DESCRIPTION OF THE TASK -
Scan the material below for "authenticateToken", then return each line that contains it.

RECORDED DATA -
▶

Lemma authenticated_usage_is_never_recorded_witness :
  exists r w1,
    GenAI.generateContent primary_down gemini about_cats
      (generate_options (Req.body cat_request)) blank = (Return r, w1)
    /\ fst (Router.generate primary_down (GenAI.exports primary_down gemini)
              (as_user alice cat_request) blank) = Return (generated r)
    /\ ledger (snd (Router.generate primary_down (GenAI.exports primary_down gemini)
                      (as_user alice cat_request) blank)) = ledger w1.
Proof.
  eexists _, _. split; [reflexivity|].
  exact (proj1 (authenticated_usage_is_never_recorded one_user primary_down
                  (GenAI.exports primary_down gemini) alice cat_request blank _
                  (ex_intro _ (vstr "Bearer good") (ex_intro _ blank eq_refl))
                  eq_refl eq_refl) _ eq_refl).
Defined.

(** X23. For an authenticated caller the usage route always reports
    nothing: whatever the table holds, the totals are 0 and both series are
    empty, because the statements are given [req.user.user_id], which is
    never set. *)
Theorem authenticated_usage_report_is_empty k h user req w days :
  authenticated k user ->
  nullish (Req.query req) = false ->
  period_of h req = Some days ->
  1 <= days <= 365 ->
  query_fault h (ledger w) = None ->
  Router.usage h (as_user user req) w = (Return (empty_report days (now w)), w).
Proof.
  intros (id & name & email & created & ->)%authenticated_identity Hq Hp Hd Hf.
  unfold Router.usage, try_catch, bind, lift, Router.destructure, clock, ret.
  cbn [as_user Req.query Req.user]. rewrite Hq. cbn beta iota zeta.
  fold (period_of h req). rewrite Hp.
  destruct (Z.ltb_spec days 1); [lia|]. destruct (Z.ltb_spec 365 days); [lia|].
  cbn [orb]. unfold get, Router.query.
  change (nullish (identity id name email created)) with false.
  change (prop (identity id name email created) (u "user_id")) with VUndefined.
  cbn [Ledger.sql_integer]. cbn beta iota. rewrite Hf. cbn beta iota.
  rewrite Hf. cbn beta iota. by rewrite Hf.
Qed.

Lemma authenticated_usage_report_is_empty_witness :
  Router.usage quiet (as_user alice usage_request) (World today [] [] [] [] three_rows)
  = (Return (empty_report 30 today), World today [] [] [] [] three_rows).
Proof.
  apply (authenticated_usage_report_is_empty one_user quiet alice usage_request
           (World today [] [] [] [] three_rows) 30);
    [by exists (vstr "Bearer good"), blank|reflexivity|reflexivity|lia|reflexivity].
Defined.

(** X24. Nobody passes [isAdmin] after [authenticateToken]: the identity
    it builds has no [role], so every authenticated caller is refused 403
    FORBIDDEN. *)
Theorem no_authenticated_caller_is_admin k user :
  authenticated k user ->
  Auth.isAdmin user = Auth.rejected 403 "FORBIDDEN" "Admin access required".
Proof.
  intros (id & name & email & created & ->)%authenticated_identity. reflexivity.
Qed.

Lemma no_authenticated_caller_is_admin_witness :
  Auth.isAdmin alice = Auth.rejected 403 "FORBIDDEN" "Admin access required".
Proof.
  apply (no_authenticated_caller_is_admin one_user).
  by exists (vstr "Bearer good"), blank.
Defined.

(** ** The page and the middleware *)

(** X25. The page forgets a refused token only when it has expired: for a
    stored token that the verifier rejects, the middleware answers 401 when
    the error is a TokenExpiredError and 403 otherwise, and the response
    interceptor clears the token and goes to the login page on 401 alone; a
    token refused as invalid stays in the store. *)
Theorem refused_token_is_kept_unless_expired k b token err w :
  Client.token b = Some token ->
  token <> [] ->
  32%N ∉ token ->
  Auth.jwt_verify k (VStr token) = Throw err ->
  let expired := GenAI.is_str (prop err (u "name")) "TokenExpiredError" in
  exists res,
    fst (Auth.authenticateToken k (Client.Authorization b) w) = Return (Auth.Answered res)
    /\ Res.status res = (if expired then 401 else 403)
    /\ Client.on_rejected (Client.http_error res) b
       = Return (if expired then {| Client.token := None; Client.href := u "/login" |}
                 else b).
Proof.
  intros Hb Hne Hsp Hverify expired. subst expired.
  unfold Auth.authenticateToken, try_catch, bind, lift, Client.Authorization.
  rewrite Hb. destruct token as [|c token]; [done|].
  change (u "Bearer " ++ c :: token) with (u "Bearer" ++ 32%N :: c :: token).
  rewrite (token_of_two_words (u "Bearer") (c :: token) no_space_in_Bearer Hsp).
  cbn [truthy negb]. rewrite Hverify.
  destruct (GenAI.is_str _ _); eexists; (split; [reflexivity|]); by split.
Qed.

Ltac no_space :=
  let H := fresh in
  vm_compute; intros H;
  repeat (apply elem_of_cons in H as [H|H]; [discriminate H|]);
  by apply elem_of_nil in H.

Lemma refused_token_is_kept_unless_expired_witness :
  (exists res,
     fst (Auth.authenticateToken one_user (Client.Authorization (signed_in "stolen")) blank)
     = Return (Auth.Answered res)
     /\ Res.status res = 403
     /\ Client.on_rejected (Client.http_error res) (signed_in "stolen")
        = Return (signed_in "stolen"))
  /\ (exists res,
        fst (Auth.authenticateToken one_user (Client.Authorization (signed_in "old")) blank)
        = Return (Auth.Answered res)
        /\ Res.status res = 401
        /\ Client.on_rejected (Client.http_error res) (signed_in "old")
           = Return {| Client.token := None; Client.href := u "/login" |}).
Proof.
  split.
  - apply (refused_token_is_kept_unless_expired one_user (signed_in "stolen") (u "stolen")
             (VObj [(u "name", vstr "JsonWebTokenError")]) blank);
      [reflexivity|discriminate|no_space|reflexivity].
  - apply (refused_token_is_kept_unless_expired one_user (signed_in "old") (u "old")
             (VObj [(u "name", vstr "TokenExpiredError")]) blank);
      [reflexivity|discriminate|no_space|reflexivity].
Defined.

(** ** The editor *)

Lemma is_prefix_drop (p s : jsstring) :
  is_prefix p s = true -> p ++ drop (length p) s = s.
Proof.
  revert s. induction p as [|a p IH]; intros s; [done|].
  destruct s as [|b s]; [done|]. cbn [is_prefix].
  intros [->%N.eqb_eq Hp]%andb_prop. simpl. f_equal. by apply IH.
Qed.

◀
▶

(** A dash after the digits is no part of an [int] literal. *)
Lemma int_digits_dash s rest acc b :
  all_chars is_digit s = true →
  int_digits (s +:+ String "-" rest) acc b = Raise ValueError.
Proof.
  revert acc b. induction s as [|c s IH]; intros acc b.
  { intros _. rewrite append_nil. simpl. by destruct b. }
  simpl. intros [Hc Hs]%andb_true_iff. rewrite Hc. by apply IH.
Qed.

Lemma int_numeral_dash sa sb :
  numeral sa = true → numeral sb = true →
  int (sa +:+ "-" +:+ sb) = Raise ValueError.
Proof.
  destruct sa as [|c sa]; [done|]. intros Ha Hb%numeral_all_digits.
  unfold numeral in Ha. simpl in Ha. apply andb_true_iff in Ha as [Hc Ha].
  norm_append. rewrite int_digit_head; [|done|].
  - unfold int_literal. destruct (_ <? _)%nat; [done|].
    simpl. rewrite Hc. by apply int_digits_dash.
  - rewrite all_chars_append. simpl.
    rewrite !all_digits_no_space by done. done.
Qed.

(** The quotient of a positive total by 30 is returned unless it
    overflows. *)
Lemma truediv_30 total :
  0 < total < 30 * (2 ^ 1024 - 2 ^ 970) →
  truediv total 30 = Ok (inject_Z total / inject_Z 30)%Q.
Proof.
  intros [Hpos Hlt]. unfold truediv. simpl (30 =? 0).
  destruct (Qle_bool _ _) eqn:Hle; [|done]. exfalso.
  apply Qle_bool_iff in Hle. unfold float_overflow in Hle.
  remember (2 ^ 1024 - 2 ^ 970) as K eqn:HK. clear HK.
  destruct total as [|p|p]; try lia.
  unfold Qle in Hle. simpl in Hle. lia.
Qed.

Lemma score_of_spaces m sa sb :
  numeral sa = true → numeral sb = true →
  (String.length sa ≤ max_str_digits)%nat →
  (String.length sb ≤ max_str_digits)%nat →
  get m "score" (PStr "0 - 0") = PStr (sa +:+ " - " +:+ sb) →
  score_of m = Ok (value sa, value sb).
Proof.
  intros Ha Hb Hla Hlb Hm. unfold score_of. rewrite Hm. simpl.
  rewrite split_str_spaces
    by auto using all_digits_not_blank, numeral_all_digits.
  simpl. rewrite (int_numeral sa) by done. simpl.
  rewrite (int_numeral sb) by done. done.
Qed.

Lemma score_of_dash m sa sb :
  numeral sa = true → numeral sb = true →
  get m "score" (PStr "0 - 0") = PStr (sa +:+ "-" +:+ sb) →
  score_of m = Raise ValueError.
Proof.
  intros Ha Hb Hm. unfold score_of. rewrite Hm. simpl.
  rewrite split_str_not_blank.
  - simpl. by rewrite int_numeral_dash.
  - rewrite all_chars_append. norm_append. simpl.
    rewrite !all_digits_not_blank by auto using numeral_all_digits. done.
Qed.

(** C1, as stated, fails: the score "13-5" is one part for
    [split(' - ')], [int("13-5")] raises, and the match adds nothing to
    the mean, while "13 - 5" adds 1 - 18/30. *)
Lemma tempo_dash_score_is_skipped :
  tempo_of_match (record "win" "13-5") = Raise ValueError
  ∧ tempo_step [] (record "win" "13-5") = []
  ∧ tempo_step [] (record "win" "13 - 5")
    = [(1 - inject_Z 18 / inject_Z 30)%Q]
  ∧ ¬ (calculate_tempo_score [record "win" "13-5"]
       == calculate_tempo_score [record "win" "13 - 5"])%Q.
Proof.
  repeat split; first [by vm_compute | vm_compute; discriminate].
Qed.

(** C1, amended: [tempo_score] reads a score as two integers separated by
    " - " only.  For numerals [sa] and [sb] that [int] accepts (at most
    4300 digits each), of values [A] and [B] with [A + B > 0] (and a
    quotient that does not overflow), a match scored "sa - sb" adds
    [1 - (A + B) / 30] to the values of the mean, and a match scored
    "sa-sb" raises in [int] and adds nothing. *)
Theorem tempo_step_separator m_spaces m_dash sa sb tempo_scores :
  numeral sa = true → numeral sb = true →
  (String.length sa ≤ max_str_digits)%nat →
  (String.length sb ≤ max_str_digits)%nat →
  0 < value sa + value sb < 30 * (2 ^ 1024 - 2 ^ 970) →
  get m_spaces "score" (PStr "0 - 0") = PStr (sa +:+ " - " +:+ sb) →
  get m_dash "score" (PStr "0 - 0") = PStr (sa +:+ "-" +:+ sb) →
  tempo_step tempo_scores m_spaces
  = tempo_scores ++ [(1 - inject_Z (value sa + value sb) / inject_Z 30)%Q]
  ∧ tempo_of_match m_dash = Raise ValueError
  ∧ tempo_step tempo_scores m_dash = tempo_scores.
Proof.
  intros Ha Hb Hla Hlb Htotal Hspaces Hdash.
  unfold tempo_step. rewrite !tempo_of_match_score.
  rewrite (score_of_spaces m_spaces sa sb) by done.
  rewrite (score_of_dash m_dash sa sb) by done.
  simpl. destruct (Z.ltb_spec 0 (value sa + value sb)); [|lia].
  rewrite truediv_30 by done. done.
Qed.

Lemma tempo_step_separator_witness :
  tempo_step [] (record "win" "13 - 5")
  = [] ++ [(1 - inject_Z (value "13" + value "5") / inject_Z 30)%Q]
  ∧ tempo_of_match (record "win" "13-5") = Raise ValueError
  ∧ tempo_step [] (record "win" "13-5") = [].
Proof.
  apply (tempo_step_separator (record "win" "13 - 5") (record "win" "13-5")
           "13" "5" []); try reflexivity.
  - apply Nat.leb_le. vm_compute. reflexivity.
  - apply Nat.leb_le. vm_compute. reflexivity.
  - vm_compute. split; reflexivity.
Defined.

◀

YOUR SOLUTION -
(** X24. Nobody passes [isAdmin] after [authenticateToken]: the identity
    fst (Auth.authenticateToken k (Client.Authorization b) w) = Return (Auth.Answered res)
  unfold Auth.authenticateToken, try_catch, bind, lift, Client.Authorization.
     fst (Auth.authenticateToken one_user (Client.Authorization (signed_in "stolen")) blank)
        fst (Auth.authenticateToken one_user (Client.Authorization (signed_in "old")) blank)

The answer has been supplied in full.